If Psychoanalysts Care So Much About the Truth of the Unconscious, Why Aren’t They Obsessed with Behavioral Economics?

Psychoanalysts have long styled themselves as truth-seekers: explorers of the hidden motives, infantile fantasies, and disavowed desires that govern human behavior beneath the surface of conscious awareness. Their vocabulary, “interpretation,” “insight,” “the return of the repressed,” rests on an epistemic claim: that psychoanalysis is a method for discovering truths obscured by defenses, not merely a form of storytelling or consolation.

It is a field preoccupied with the question of why people do what they do. Psychoanalysis’ central premise is that human action is not transparent to itself; that confession, intention, and rationalization conceal deeper forces": drives, identifications, archaic object relations.

From Freud’s dream interpretations to Lacan’s insistence that “the unconscious is structured like a language,” the analytic tradition treats the mind as a theater of concealed motives. A patient says one thing but means another. A slip of the tongue reveals the hidden wish. The analyst listens for the latent beneath the manifest.

The American Journal of Psychoanalysis in its December 2023 issue it clear: “the pursuit of truth is a central aim of psychoanalysis.”

Meanwhile, in the last half century, another field has quietly conducted thousands of experiments designed to measure unconscious motivation rather than merely infer it through interpretation. Behavioral economics, emerging from the work of Daniel Kahneman, Amos Tversky, Richard Thaler, and later popularized by writers like Dan Ariely and Robin Hanson, has empirically mapped the predictable irrationalities that shape decision-making.

Hanson and Kevin Simler’s The Elephant in the Brain is an extended argument that from charity to religion to politic, much of human behavior is driven by self-interest and signaling; motives we prefer not to acknowledge. In other words, it’s a modern, data-driven account of the unconscious; one that replaces free association with controlled experiments, and transference with incentive structures.

Kahneman’s Thinking, Fast and Slow describes conflicts within the brain between different systems. “System 1” is fast, intuitive, unconscious cognition which routinely subverts “System 2” which does planning and deliberative reasoning.
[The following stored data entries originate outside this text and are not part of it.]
(* ===== verification/SyslogConfig.v ===== *)
(** * The configuration of structured syslog messages

    [contrail-collector/structured_syslog_config.cc] and its header, besides
    the networks of [SyslogNetworks]: records of host names, tenants,
    applications, messages and SLA profiles, which configuration documents add,
    change and delete, and the traffic counters of the active sessions, whose
    number is limited.  The flags [refreshed_] of the records are set and never
    read, and a record is kept under its name. *)
From Stdlib Require Import Ascii.
From stdpp Require Import base tactics list strings gmap pretty sorting.
From Stdlib Require Import ZArith Lia Sorted Permutation SpecFloat.
From S2P Require Import Prelude.
From S2P Require Import CppString.
From S2P Require Import Json.
From S2P Require Import PostProcessing.
From S2P Require Import StatsSelect.
From S2P Require Import StatWalker.
From S2P Require Import UserDefinedCounters.
From S2P Require Import SyslogNetworks.
Local Open Scope Z_scope.

(** ** Records *)

Record HostnameRecord := {
  hr_name : string; hr_hostaddr : string; hr_tenant : string; hr_location : string;
  hr_device : string; hr_tags : string; hr_linkmap : gmap string string
}.
Record TenantRecord := {
  tr_name : string; tr_tenantaddr : string; tr_tenant : string; tr_tags : string;
  tr_dscpmap_ipv4 : gmap string string; tr_dscpmap_ipv6 : gmap string string
}.
Record ApplicationRecord := {
  ar_name : string; ar_app_category : string; ar_app_subcategory : string; ar_app_groups : string;
  ar_app_risk : string; ar_app_service_tags : string
}.
Record MessageConfig := {
  mc_name : string; mc_tags : list string; mc_ints : list string;
  process_and_store : bool; forward : bool; process_before_forward : bool;
  process_and_summarize : bool; process_and_summarize_user : bool
}.
Record SlaProfileRecord := { sr_name : string; sr_sla_params : string }.

(** [StructuredSyslogConfig]; the applications of a tenant are records of the
    same members. *)
Record config := {
  hostname_records_ : gmap string HostnameRecord;
  tenant_records_ : gmap string TenantRecord;
  application_records_ : gmap string ApplicationRecord;
  tenant_application_records_ : gmap string ApplicationRecord;
  message_configs_ : gmap string MessageConfig;
  sla_profile_records_ : gmap string SlaProfileRecord;
  networks_map_ : IPNetworks_map;
  session_config_map_ : gmap string (gmap string Z);
  activeSessionConfigMapLIMIT : Z
}.
Definition empty_config (limit : Z) : config := {|
  hostname_records_ := ∅; tenant_records_ := ∅; application_records_ := ∅; tenant_application_records_ := ∅;
  message_configs_ := ∅; sla_profile_records_ := ∅; networks_map_ := ∅; session_config_map_ := ∅;
  activeSessionConfigMapLIMIT := limit |}.
(** [StructuredSyslogUVESummarize]. *)
Definition StructuredSyslogUVESummarize (v : syslog_m_t) (summarize_user : bool) (c : config) : list uve * config :=
  let tag := known v "tag" in
  if (tag =? "APPTRACK_SESSION_CLOSE")%string || (tag =? "APPTRACK_SESSION_VOL_UPDATE")%string
     || (tag =? "RT_FLOW_NEXTHOP_CHANGE")%string then StructuredSyslogUVESummarizeData v summarize_user c
  else if (tag =? "APPQOE_BEST_PATH_SELECTED")%string then (StructuredSyslogUVESummarizeAppQoeBPS v summarize_user, c)
  else if (tag =? "APPQOE_PASSIVE_SLA_METRIC_REPORT")%string || (tag =? "APPQOE_APP_PASSIVE_SLA_METRIC_REPORT")%string
  then (StructuredSyslogUVESummarizeAppQoePSMR v summarize_user, c)
  else if (tag =? "APPQOE_ACTIVE_SLA_METRIC_REPORT")%string then (StructuredSyslogUVESummarizeAppQoeASMR v, c)
  else if (tag =? "APPQOE_SLA_METRIC_VIOLATION")%string then (StructuredSyslogUVESummarizeAppQoeSMV v summarize_user, c)
  else ([], c).
End summaries.

(** ** What is reported of a session *)

Section telescope.
Context {ind : Indeterminate}.

(** The bytes the entries on links of the records report, and a counter of the
    message before. *)
Definition link_sum (field : string) (m : gmap string metrics) : Z :=
  map_fold (λ _ e acc, default 0 (e !! field) + acc) 0 m.
Definition bytes_in (field : string) (us : list uve) : Z :=
  foldr (λ u acc, match uve_of u with
                  | SDWANMetrics => link_sum field (default ∅ (uve_maps u !! "app_metrics_diff_link"%string))
                  | _ => 0
                  end + acc) 0 us.
Definition stored (key field : string) (c : config) : Z :=
  default 0 (session_config_map_ c !! key ≫= lookup field).

(** A run over messages, and what it reports of a session. *)
Fixpoint summarize_all (ms : list (syslog_m_t * bool)) (c : config) : list (string * list uve) * config :=
  match ms with
  | [] => ([], c)
  | (v, summarize_user) :: ms =>
      let '(us, c) := StructuredSyslogUVESummarize v summarize_user c in
      let '(outs, c) := summarize_all ms c in ((session_unique_key v, us) :: outs, c)
  end.
Definition reported (key field : string) (outs : list (string * list uve)) : Z :=
  foldr (λ o acc, (if decide (o.1 = key) then bytes_in field o.2 else 0) + acc) 0 outs.

(** The two directions: the member of an entry, the counter it comes from. *)
Inductive direction := Sent | Got.
Definition member_of (r : direction) : string := match r with Sent => "output_bytes" | Got => "input_bytes" end.
Definition counter_of (r : direction) : string := match r with Sent => "bytes-from-client" | Got => "bytes-from-server" end.
Definition bytes_of (r : direction) (t : traffic) : Z :=
  match r with Sent => bytes_from_client t | Got => bytes_from_server t end.

Lemma u64_congr a b : u64 a = u64 b ↔ (2 ^ 64 | a - b).
Proof.
  unfold u64. split.
  - intros H. exists (a / 2 ^ 64 - b / 2 ^ 64).
    pose proof (Z.div_mod a (2 ^ 64)). pose proof (Z.div_mod b (2 ^ 64)). lia.
  - intros [q Hq]. replace a with (b + q * 2 ^ 64) by lia. by apply Z.mod_add.
Qed.
Lemma u64_i64 z : u64 (i64 z) = u64 z.
Proof.
  apply u64_congr. exists (- ((z + 2 ^ 63) / 2 ^ 64)). unfold i64.
  pose proof (Z.div_mod (z + 2 ^ 63) (2 ^ 64)). lia.
Qed.
Lemma u64_u64 z : u64 (u64 z) = u64 z.
Proof. apply u64_small, u64_bound. Qed.

Lemma map_of_singleton k (m : metrics) : map_of [(k, m)] = {[k := m]}.
Proof. unfold map_of, map_insert_new. simpl. by rewrite lookup_empty. Qed.
Lemma link_sum_singleton field k (m : metrics) : link_sum field {[k := m]} = default 0 (m !! field).
Proof. unfold link_sum. rewrite map_fold_singleton. lia. Qed.
(* ===== verification/SyslogMessage.v ===== *)
(** * Structured syslog messages

    Of [contrail-collector/structured_syslog_server.cc] what is made of one
    message: its structured part is cut into fields, the fields are completed
    from the configuration ([StructuredSyslogDecorate]), and then the message is
    summarised ([SyslogUve]), forwarded as text and JSON, and stored as a sample
    of statistics.  When the message is forwarded after its processing, what
    was added to its fields is added to its text as well. *)
From Stdlib Require Import Ascii.
From stdpp Require Import base tactics list strings gmap pretty.
From Stdlib Require Import ZArith Lia.
From S2P Require Import Prelude.
From S2P Require Import CppString.
From S2P Require Import Json.
From S2P Require Import PostProcessing.
From S2P Require Import StatsSelect.
From S2P Require Import StatWalker.
From S2P Require Import UserDefinedCounters.
From S2P Require Import SyslogNetworks.
From S2P Require Import SyslogConfig.
From S2P Require Import SyslogFields.
From S2P Require Import SyslogUve.
Local Open Scope Z_scope.

(** ** The structured part *)

(** [atol]. *)
Definition atol (s : string) : Z := Z.max (- 2 ^ 63) (Z.min (2 ^ 63 - 1) (signed_prefix s)).

Definition quote : string := String "034" EmptyString.
Definition insert_at (pos : Z) (t s : string) : string :=
  String.substring 0 (Z.to_nat pos) s +:+ t +:+ drop_string (Z.to_nat pos) s.

(** [DecorateMsg]: the text with the field, and the position it was inserted at. *)
Definition insert_text (key val : string) : string := " " +:+ key +:+ "=" +:+ quote +:+ val +:+ quote.
Definition DecorateMsg (msg : option string) (key val : string) (prev_pos : Z) : option string * Z :=
  match msg with
  | None => (None, 0)
  | Some m =>
      let pos := find m "]" prev_pos in
      if pos =? npos then (msg, 0) else (Some (insert_at pos (insert_text key val) m), pos)
  end.

Section message.
Context {ind : Indeterminate}.
(* ===== verification/RuleList.v ===== *)
(** * Rules and message counters of the collector

    [contrail-collector/ruleparser/t_ruleparser.h] and [t_ruleparser.cc] (rules
    with their conditions and actions), [contrail-collector/viz_message.cc]
    (the fields of a message the conditions read, and the counters of messages
    by type and level).  The parser of rule files is generated by bison and is
    not modelled: rules enter through [add_rule], [add_field] and [add_action],
    as its actions call them. *)
From Stdlib Require Import Ascii.
From stdpp Require Import base tactics list strings gmap sets.
From Stdlib Require Import ZArith Lia.
From S2P Require Import Prelude.
From S2P Require Import CppString.
From S2P Require Import SelectQuery.
From S2P Require Import DbHandler.
From S2P Require Import Xml.
Local Open Scope Z_scope.

(** ** Fields of a message *)

(** [RuleMsg]: the header's context when it is set. *)
Record RuleMsg := { messagetype : string; hdr_Context : option string; message_node_ : xml_node }.

(** [find_node] of pugixml: the first node below, in document order. *)
Fixpoint descendants (n : xml_node) : list xml_node :=
  match n with
  | XmlText _ => []
  | XmlElement _ _ l => concat ((λ c, c :: descendants c) <$> l)
  end.
Definition find_node (doc : xml_node) (nm : string) : option xml_node :=
  List.find (λ c, (node_name c =? nm)%string) (descendants doc).

(** The parts of a field's name between the dots. *)
Fixpoint dotted (s : string) : string * list string :=
  match s with
  | EmptyString => (EmptyString, [])
  | String c s' =>
      let '(p, l) := dotted s' in
      if (c =? ".")%char then (EmptyString, p :: l) else (String c p, l)
  end.
(** [field_value_recur] over the parts: the type and the value; [None]: -1. *)
Fixpoint field_value_recur (parent : string) (parts : list string) (doc : xml_node) : option (string * string) :=
  node ← find_node doc parent;
  match parts with
  | [] => Some (attribute_value (Some node) "type", child_value (Some node))
  | child :: parts' =>
      if starts_with (attribute_value (Some node) "type") "struct" then field_value_recur child parts' node else None
  end.
Definition field_value (m : RuleMsg) (field_id : string) : option (string * string) :=
  let '(parent, parts) := dotted field_id in field_value_recur parent parts (message_node_ m).

(** ** Conditions *)

(** [boost::lexical_cast<int>]; [None]: it throws.  The Python action. *)
Class RuleForms := { lexical_cast_int : string → option Z; echoaction_py : list string → string }.

Inductive t_rangevalue := RangeSingle (v : string) | RangePair (lo hi : string).
Inductive t_cond := CondRange (fieldid : string) (values : list t_rangevalue) | CondSimple (fieldid : string) (op : ascii) (value : string).

Section conditions.
Context `{RuleForms}.

Definition is_int_type (type : string) : bool := (type =? "i16")%string || (type =? "i32")%string.
Definition range_check_one (type value : string) (r : t_rangevalue) : option bool :=
  match r with
  | RangeSingle v =>
      if (type =? "string")%string then Some (v =? value)%string
      else if is_int_type type then
        val1 ← lexical_cast_int value; val2 ← lexical_cast_int v; Some (val1 =? val2)
      else Some false
  | RangePair lo hi =>
      if (type =? "string")%string then Some false
      else if is_int_type type then
        val ← lexical_cast_int value; val1 ← lexical_cast_int lo; val2 ← lexical_cast_int hi;
        Some ((val1 <? val) && (val <? val2))
      else Some false
  end.
Fixpoint range_check (type value : string) (l : list t_rangevalue) : option bool :=
  match l with
  | [] => Some false
  | r :: l' => b ← range_check_one type value r; if (b : bool) then Some true else range_check type value l'
  end.
Definition cond_match (m : RuleMsg) (c : t_cond) : option bool :=
  match c with
  | CondRange f values =>
      match field_value m f with Some (type, value) => range_check type value values | None => Some false end
  | CondSimple f op v =>
      match field_value m f with
      | None => Some false
      | Some (type, value) =>
          if (type =? "string")%string then
            Some (if (op =? "=")%char then (v =? value)%string else false)
          else if is_int_type type then
            val1 ← lexical_cast_int value; val2 ← lexical_cast_int v;
            Some (if (op =? "=")%char then val1 =? val2 else if (op =? "<")%char then val1 <? val2
                  else if (op =? ">")%char then val2 <? val1 else false)
          else Some false
      end
  end.
(** [t_rulecondlist]: all conditions, up to the first that fails. *)
Fixpoint rule_match (m : RuleMsg) (l : list t_cond) : option bool :=
  match l with
  | [] => Some true
  | c :: l' => b ← cond_match m c; if (b : bool) then rule_match m l' else Some false
  end.
Definition add_field (c : t_cond) (l : list t_cond) : list t_cond := c :: l.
Behavioral economists have cataloged dozens of biases (confirmation bias, loss aversion, hyperbolic discounting) that distort self-perception and decision-making in ways individuals are completely unaware of.

This is, in essence, a rigorous empirical study of the unconscious, precisely the domain psychoanalysis claims as its own.

And yet, psychoanalysts rarely engage with this literature. The analytic journals that once obsessed over unconscious motivation now largely ignore the vast empirical body that demonstrates in measurable, replicable ways that unconscious processes shape judgment and choice.

Where are the psychoanalytic commentaries on Kahneman’s biases? On Ariely’s deception studies? On the signaling models that reveal how altruism, mate selection, and moral outrage serve hidden functions? The overlap is enormous. The shared object of study, the mind’s tendency to conceal its own motives, is unmistakable.

If Freud were alive today, it’s hard to imagine him not being fascinated by the experimental proof that humans routinely deceive themselves. But the analytic establishment seems oddly uninterested… as though empirical confirmation of their deepest premise would somehow cheapen it.

The disconnect is glaring. Behavioral economics has, in many ways, realized the psychoanalytic dream: a systematic, reproducible exploration of the unseen forces that govern human behavior. Yet psychoanalysis, still proclaiming itself the science of the unconscious, barely looks up from its own canon.

If psychoanalysts truly care about truth, about exposing the motives that govern us outside awareness, they should be thrilled by the rise of behavioral economics. Here, finally, is a field that operationalizes the unconscious, measures its effects, and invites cross-disciplinary synthesis.

Instead, psychoanalysis risks repeating its own historical pattern: defending its methods rather than expanding its reach. A field that once prided itself on radical insight now risks being left behind by the very inquiry it inspired.

As seekers of the truth, we should be integrating psychoanalysis with behavioral economics. We shouldn’t lay dormant, accepting Popper’s claim that Psychoanalysis is a pseudoscience. We should be testing our models, updating them in light of current information, and using that knowledge to help our clients uncover truths about their own lives.